A new malware campaign is spreading through sponsored posts on Facebook, using fake Windows upgrade ads to trick users into installing password-stealing software. According to a report from Malwarebytes, the ads promise free upgrades to Windows 11 and lead victims to convincing copies of official Microsoft download pages.
The campaign appears carefully designed to exploit ongoing transitions from older Windows versions. The malicious sites mimic Microsoft’s upgrade assistant pages and even include official-sounding version labels such as “25H2” to look legitimate. Users who download the installer end up with malware capable of harvesting browser sessions, stored passwords, cryptocurrency wallets, and other sensitive data.

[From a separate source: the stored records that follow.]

(** * Telemetry aggregation of the state service (state-service/src/telemetry.py)

    A shallow embedding of the episode-to-summary pipeline: the action
    classifier, the cursor distance, the regression and progression rates,
    the latency percentiles, the record assembly and the reporting call.

    Python values are dynamically typed.  The payloads the code probes with
    [.get], [isinstance] and [in] are embedded as the JSON-like type [PyVal];
    every operation that Python can reject raises the exception Python raises,
    in the error monad [Result].  JSON numbers are integers here: the payload
    fields the code computes with (line numbers, character offsets, test
    counts, millisecond timestamps) are integer fields. *)

From Stdlib Require Import ZArith QArith String Ascii List Lia SpecFloat.
From stdpp Require Import base option list sorting gmap strings.

Local Open Scope string_scope.
Local Open Scope Z_scope.

(** ** Python values and exceptions *)

#[local] Set Warnings "-register-all".

Inductive PyVal : Type :=
| PNone
| PBool (b : bool)
| PInt (z : Z)
| PStr (s : string)
| PList (l : list PyVal)
| PDict (d : list (string * PyVal)).

(** The exception classes that occur in the module.  [OSError] and
    [JSONDecodeError] come from reading the identity file, [RequestException]
    and [HTTPError] from the [requests] calls. *)
Inductive exn : Type :=
| ValueError
| TypeError
| AttributeError
| KeyError
| IndexError
| ZeroDivisionError
| OSError
| JSONDecodeError
| RequestException
| HTTPError.

#[global] Instance exn_eq_dec : EqDecision exn.
Proof. solve_decision. Defined.

Inductive Result (A : Type) : Type :=
| Ok (a : A)
| Raise (e : exn).
Arguments Ok {A} a.
Arguments Raise {A} e.

#[global] Instance Result_ret : MRet Result := fun A a => Ok a.
#[global] Instance Result_bind : MBind Result := fun A B f m =>
  match m with
  | Ok a => f a
  | Raise e => Raise e
  end.

(** [try: m except (classes): handler] for a computation without state. *)
Definition try_except {A} (m : Result A) (caught : exn -> bool) (handler : exn -> Result A)
  : Result A :=
  match m with
  | Ok a => Ok a
  | Raise e => if caught e then handler e else Raise e
  end.

(** ** Dictionaries

    A [dict] keeps insertion order (and a JSON object its key order), which
    [get_user_id] observes; it is an association list searched from the
    front. *)
Fixpoint dict_lookup (k : string) (d : list (string * PyVal)) : option PyVal :=
  match d with
  | [] => None
  | (k', v) :: d' => if String.eqb k k' then Some v else dict_lookup k d'
  end.

(** [d.get(k, default)] on a value known to be a dict. *)
Definition dict_get (d : list (string * PyVal)) (k : string) (default : PyVal) : PyVal :=
  match dict_lookup k d with
  | Some v => v
  | None => default
  end.

(** [x.get(k, default)] on an arbitrary value: only a dict has [get]. *)
Definition py_get (x : PyVal) (k : string) (default : PyVal) : Result PyVal :=
  match x with
  | PDict d => Ok (dict_get d k default)
  | _ => Raise AttributeError
  end.

(** [x[k]] with a string key. *)
Definition py_getitem (x : PyVal) (k : string) : Result PyVal :=
  match x with
  | PDict d =>
      match dict_lookup k d with
      | Some v => Ok v
      | None => Raise KeyError
      end
  | _ => Raise TypeError
  end.

Definition isinstance_dict (x : PyVal) : bool :=
  match x with
  | PDict _ => true
  | _ => false
  end.

(** [isinstance(x, int)]: [bool] is a subclass of [int]. *)
Definition isinstance_int (x : PyVal) : bool :=
  match x with
  | PInt _ | PBool _ => true
  | _ => false
  end.

(** [k in x] once [isinstance(x, dict)] has been checked. *)
Definition dict_contains (x : PyVal) (k : string) : bool :=
  match x with
  | PDict d => bool_decide (is_Some (dict_lookup k d))
  | _ => false
  end.

Definition is_None (x : PyVal) : bool :=
  match x with
  | PNone => true
  | _ => false
  end.

(** Truth value of a Python object. *)
Definition truthy (x : PyVal) : bool :=
  match x with
  | PNone => false
  | PBool b => b
  | PInt z => negb (z =? 0)
  | PStr s => negb (String.eqb s "")
  | PList l => match l with [] => false | _ => true end
  | PDict d => match d with [] => false | _ => true end
  end.

(** [a and b]: the first operand when it is falsy, the second otherwise.
    The second operand is evaluated only in the latter case. *)
Definition py_and (a : PyVal) (b : Result PyVal) : Result PyVal :=
  if truthy a then b else Ok a.

(** ** Arithmetic and comparison *)

Definition as_number (x : PyVal) : option Z :=
  match x with
  | PInt z => Some z
  | PBool b => Some (if b then 1 else 0)
  | _ => None
  end.

Definition py_sub (a b : PyVal) : Result Z :=
  match as_number a, as_number b with
  | Some x, Some y => Ok (x - y)
  | _, _ => Raise TypeError
  end.

(** [a // b] for a positive literal [b]. *)
Definition py_floordiv (a : PyVal) (b : Z) : Result Z :=
  match as_number a with
  | Some x => if b =? 0 then Raise ZeroDivisionError else Ok (x / b)
  | None => Raise TypeError
  end.

(** [==] on JSON-like values: numbers by value ([True == 1]), lists
    elementwise, dicts as finite maps. *)
Fixpoint py_eqb (a b : PyVal) {struct a} : bool :=
  match a, b with
  | PNone, PNone => true
  | PStr s, PStr t => String.eqb s t
  | PList xs, PList ys =>
      (fix go (xs ys : list PyVal) {struct xs} : bool :=
         match xs, ys with
         | [], [] => true
         | x :: xs', y :: ys' => py_eqb x y && go xs' ys'
         | _, _ => false
         end) xs ys
  | PDict d, PDict e =>
      (length d =? length e)%nat &&
      (fix go (d : list (string * PyVal)) : bool :=
         match d with
         | [] => true
         | (k, v) :: d' =>
             match dict_lookup k e with
             | Some w => py_eqb v w
             | None => false
             end && go d'
         end) d
  | _, _ =>
      match as_number a, as_number b with
      | Some x, Some y => x =? y
      | _, _ => false
      end
  end.

(** [a < b]: numbers by value, strings and lists lexicographically; every
    other pairing is a [TypeError]. *)
Fixpoint py_lt (a b : PyVal) {struct a} : Result bool :=
  match a, b with
  | PStr s, PStr t => Ok (String.ltb s t)
  | PList xs, PList ys =>
      (fix go (xs ys : list PyVal) {struct xs} : Result bool :=
         match xs, ys with
         | [], [] => Ok false
         | [], _ :: _ => Ok true
         | _ :: _, [] => Ok false
         | x :: xs', y :: ys' => if py_eqb x y then go xs' ys' else py_lt x y
         end) xs ys
  | _, _ =>
      match as_number a, as_number b with
      | Some x, Some y => Ok (x <? y)
      | _, _ => Raise TypeError
      end
  end.

(** [a > b] is [b < a] on these types. *)
Definition py_gt (a b : PyVal) : Result bool := py_lt b a.

(** ** [int(x)]

    An integer is returned as it is, a bool as 0 or 1, a string is parsed as
    a decimal literal (surrounding white space, one sign, single underscores
    between digits) and raises [ValueError] otherwise; [None], lists and
    dicts raise [TypeError]. *)
Definition is_space (c : ascii) : bool :=
  let n := nat_of_ascii c in
  ((9 <=? n)%nat && (n <=? 13)%nat) || (n =? 32)%nat || ((28 <=? n)%nat && (n <=? 31)%nat).

Fixpoint lstrip (s : string) : string :=
  match s with
  | String c s' => if is_space c then lstrip s' else s
  | EmptyString => s
  end.

Fixpoint string_rev_onto (s acc : string) : string :=
  match s with
  | EmptyString => acc
  | String c s' => string_rev_onto s' (String c acc)
  end.

Definition strip (s : string) : string :=
  string_rev_onto (lstrip (string_rev_onto (lstrip s) "")) "".

Definition digit_value (c : ascii) : option Z :=
  let n := nat_of_ascii c in
  if ((48 <=? n)%nat && (n <=? 57)%nat) then Some (Z.of_nat n - 48) else None.

(** [after_digit] tells whether the previous character was a digit, which
    is where an underscore may stand. *)
Fixpoint parse_digits (s : string) (acc : Z) (after_digit : bool) : option Z :=
  match s with
  | EmptyString => if after_digit then Some acc else None
  | String c s' =>
      match digit_value c with
      | Some d => parse_digits s' (10 * acc + d) true
      | None =>
          if (Ascii.eqb c "_"%char && after_digit)%bool
          then match s' with
               | EmptyString => None
               | String c' _ =>
                   match digit_value c' with
                   | Some _ => parse_digits s' acc false
                   | None => None
                   end
               end
          else None
      end
  end.

Definition parse_int (s : string) : option Z :=
  match strip s with
  | String "-" s' => Z.opp <$> parse_digits s' 0 false
  | String "+" s' => parse_digits s' 0 false
  | s' => parse_digits s' 0 false
  end.

Definition py_int (x : PyVal) : Result Z :=
  match x with
  | PInt z => Ok z
  | PBool b => Ok (if b then 1 else 0)
  | PStr s =>
      match parse_int s with
      | Some z => Ok z
      | None => Raise ValueError
      end
  | PNone | PList _ | PDict _ => Raise TypeError
  end.

(** ** Lists, ranges and loops *)

(** [l[i]] for a non-negative index. *)
Definition index {A} (l : list A) (i : nat) : Result A :=
  match l !! i with
  | Some x => Ok x
  | None => Raise IndexError
  end.

(** [range(a, b)]. *)
Definition range (a b : nat) : list nat := seq a (b - a).

(** [for i in items: s = body i s], stopping at the first exception. *)
Fixpoint for_in {I S : Type} (body : I -> S -> Result S) (items : list I) (s : S)
  : Result S :=
  match items with
  | [] => Ok s
  | i :: items' => s' ← body i s; for_in body items' s'
  end.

Researchers say the malware is particularly stealthy. If the link is opened from an IP address associated with security tools or researchers, the page redirects to harmless destinations like Google. The installer may also refuse to run in virtual machines or environments that look like security sandboxes. Once installed, it hides within system files and the Windows registry to survive reboots and remain difficult to detect.
The use of paid ads to distribute malware is troubling but not unprecedented. Scam campaigns have long appeared across major social platforms, often blending in with legitimate advertising. Security experts warn that as long as malicious actors can buy ad space and target users at scale, similar attacks are likely to continue appearing.
Malwarebytes has updated its antivirus definitions to detect the threat, and other security tools—including built-in protections like Windows Defender—are expected to follow. In the meantime, users are advised to avoid downloading Windows updates from ads or unofficial links and to rely only on official Microsoft update channels.